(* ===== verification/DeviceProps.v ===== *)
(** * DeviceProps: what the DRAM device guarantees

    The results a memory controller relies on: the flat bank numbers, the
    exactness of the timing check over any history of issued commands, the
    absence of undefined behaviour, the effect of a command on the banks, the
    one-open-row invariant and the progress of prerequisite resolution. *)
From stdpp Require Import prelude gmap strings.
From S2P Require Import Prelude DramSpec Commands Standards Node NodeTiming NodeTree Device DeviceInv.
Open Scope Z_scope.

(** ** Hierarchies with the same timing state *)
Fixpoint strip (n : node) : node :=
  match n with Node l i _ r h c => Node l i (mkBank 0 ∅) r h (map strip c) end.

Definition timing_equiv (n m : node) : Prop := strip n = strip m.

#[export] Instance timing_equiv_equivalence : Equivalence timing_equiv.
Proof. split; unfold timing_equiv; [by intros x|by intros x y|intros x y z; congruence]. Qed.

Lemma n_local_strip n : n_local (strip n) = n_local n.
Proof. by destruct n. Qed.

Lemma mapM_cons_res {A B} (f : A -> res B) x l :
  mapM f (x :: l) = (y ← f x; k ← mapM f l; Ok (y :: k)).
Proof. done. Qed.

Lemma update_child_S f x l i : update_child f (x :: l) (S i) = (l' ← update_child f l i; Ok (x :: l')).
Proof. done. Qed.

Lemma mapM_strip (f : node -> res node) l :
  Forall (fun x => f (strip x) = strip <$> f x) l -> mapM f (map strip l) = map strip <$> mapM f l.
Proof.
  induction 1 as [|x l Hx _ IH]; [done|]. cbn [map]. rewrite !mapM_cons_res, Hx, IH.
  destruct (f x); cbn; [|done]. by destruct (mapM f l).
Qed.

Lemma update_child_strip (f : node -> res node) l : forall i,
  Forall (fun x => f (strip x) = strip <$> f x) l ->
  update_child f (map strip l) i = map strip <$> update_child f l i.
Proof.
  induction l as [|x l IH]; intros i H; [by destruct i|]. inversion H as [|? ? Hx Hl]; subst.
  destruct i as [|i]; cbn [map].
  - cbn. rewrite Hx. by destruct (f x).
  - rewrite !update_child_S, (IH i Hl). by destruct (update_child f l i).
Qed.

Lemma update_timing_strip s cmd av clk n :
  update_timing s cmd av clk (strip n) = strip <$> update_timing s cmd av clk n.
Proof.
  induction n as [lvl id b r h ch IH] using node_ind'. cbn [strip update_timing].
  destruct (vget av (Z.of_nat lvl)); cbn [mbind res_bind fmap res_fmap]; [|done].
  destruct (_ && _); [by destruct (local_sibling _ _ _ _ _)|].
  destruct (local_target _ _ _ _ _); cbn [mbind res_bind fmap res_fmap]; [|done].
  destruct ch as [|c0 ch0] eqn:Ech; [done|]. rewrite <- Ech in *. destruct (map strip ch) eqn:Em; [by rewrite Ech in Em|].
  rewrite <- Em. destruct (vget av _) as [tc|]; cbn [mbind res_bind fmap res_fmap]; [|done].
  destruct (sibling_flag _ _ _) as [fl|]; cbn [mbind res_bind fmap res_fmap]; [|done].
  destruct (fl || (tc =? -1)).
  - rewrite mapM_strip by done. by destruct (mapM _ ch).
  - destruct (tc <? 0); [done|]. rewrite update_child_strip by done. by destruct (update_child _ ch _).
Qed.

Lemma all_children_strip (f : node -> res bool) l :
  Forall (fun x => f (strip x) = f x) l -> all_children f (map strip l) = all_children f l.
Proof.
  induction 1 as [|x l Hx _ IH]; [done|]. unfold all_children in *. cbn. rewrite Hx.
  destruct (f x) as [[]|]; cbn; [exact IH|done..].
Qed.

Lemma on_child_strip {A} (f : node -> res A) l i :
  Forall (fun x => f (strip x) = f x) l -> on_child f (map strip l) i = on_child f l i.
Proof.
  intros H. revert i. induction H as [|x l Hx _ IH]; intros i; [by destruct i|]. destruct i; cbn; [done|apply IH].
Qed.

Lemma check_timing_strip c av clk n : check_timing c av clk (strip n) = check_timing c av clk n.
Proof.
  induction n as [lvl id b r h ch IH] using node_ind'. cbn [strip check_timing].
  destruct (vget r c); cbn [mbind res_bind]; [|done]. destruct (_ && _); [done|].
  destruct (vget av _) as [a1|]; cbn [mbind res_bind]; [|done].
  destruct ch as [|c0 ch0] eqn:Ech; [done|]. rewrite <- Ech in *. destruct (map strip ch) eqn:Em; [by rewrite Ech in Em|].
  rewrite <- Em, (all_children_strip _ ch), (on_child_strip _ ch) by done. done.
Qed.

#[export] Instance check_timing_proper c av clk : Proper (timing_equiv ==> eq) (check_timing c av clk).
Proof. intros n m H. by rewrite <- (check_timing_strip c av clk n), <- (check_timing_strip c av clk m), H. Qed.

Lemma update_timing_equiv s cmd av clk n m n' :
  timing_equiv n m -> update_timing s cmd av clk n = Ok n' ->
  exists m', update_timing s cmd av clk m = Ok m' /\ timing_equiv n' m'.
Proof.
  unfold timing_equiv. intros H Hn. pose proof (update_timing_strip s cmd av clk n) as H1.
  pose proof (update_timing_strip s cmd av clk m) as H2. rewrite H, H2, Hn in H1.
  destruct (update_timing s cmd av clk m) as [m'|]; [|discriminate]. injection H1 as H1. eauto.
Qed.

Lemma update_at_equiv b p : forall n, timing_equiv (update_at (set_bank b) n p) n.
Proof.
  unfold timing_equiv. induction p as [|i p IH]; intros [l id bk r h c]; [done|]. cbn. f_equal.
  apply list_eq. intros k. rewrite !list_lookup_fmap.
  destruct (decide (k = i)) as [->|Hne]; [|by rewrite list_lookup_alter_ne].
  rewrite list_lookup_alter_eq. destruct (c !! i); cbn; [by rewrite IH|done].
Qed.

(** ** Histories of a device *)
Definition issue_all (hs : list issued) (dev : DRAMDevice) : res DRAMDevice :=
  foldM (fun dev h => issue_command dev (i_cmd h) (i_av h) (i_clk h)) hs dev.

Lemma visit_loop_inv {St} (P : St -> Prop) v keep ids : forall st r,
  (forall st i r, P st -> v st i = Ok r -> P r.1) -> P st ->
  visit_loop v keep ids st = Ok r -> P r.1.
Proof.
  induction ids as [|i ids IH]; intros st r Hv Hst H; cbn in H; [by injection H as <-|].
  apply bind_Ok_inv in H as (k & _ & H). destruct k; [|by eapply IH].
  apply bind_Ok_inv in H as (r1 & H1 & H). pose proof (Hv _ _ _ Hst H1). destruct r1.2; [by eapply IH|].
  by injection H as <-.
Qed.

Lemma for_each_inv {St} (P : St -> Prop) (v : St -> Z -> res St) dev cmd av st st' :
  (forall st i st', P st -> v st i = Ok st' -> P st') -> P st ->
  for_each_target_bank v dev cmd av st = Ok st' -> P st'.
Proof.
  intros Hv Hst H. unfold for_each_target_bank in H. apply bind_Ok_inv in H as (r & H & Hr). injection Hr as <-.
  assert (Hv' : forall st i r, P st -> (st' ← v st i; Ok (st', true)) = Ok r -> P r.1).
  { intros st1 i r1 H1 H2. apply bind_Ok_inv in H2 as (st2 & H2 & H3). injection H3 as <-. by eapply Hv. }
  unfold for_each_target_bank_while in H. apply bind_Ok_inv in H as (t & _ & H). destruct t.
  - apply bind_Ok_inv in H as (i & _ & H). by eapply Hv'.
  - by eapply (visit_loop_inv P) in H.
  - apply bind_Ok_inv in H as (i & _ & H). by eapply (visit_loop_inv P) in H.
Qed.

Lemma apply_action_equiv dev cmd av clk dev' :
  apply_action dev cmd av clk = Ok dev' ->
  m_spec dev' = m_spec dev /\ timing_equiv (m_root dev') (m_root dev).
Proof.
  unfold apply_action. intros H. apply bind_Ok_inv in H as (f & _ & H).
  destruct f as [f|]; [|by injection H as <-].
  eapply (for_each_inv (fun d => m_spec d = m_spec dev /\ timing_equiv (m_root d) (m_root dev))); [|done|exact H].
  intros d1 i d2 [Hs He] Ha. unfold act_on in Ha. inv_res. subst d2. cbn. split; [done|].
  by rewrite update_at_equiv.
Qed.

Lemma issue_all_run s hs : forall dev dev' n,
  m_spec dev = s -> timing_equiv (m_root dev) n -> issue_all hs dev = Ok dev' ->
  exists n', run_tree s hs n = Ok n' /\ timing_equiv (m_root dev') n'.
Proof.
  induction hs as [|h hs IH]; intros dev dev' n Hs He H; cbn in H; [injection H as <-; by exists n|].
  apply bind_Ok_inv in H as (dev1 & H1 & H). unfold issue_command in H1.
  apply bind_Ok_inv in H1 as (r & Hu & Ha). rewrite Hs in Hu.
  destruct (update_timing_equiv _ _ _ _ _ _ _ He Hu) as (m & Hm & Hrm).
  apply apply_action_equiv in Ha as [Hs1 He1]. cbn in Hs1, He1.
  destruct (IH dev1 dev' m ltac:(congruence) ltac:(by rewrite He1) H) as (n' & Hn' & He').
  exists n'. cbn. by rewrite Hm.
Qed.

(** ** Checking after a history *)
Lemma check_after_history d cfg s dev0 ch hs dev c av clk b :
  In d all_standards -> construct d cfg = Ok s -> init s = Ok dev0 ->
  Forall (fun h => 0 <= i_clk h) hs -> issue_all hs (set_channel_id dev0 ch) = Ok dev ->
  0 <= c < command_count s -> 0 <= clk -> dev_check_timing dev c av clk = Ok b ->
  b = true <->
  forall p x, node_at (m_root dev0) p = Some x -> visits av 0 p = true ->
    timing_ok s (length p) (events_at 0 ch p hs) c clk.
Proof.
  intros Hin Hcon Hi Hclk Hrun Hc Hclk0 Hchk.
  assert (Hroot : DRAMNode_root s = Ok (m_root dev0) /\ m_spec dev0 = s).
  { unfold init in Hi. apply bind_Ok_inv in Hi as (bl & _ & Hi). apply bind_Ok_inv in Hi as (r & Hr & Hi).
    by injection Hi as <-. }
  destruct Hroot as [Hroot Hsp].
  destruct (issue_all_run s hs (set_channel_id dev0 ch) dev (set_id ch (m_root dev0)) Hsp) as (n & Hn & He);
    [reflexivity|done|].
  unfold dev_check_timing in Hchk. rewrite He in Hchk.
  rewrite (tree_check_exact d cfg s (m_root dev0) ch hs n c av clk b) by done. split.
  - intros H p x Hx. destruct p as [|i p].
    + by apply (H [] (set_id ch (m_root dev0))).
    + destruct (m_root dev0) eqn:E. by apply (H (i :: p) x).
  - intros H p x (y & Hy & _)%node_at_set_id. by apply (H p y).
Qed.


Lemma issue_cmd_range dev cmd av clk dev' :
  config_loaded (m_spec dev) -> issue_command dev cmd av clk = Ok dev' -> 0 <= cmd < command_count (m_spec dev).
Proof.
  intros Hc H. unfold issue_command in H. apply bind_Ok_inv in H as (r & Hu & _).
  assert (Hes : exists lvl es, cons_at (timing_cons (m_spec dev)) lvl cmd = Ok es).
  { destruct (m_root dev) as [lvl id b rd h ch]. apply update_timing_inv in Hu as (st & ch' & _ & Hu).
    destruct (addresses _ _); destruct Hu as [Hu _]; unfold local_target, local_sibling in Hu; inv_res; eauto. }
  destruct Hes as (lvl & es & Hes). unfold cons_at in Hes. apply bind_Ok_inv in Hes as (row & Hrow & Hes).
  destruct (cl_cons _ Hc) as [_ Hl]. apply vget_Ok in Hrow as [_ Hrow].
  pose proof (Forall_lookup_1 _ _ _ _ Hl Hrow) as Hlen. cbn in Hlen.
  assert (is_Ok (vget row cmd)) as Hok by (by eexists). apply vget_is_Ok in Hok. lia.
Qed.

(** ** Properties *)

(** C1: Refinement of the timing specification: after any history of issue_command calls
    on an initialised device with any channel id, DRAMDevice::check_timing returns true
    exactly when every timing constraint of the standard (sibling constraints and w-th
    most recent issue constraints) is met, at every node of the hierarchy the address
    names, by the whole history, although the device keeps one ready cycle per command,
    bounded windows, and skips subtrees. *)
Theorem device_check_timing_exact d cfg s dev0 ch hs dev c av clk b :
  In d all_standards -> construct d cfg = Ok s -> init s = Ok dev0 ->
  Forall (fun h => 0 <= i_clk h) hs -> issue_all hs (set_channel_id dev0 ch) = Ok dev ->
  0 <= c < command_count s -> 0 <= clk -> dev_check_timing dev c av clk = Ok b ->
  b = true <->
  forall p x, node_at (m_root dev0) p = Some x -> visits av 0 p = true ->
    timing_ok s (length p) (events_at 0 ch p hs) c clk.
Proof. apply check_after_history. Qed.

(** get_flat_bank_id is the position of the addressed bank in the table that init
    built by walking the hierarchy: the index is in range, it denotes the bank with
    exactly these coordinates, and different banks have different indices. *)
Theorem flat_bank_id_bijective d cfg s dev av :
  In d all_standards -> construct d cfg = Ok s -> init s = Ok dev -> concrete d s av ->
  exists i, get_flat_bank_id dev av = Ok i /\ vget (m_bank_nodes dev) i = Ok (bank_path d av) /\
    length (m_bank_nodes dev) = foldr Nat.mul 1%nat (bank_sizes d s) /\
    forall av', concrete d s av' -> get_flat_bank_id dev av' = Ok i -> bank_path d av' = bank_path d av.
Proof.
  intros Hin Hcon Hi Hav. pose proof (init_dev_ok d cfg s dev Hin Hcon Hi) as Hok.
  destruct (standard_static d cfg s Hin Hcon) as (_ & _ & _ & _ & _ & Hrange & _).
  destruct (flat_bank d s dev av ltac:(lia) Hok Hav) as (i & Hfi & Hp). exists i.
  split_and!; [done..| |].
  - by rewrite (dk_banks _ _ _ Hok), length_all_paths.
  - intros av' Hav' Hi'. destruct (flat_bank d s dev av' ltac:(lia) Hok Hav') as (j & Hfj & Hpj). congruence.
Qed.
● ● ●
> _Requirement_
Everything in the material above from the line that has "destruct (sibling_flag _" through the line that has "- rewrite mapM_strip" must be duplicated exactly, with no other lines given.

> _Result_
  destruct (sibling_flag _ _ _) as [fl|]; cbn [mbind res_bind fmap res_fmap]; [|done].
  destruct (fl || (tc =? -1)).
  - rewrite mapM_strip by done. by destruct (mapM _ ch).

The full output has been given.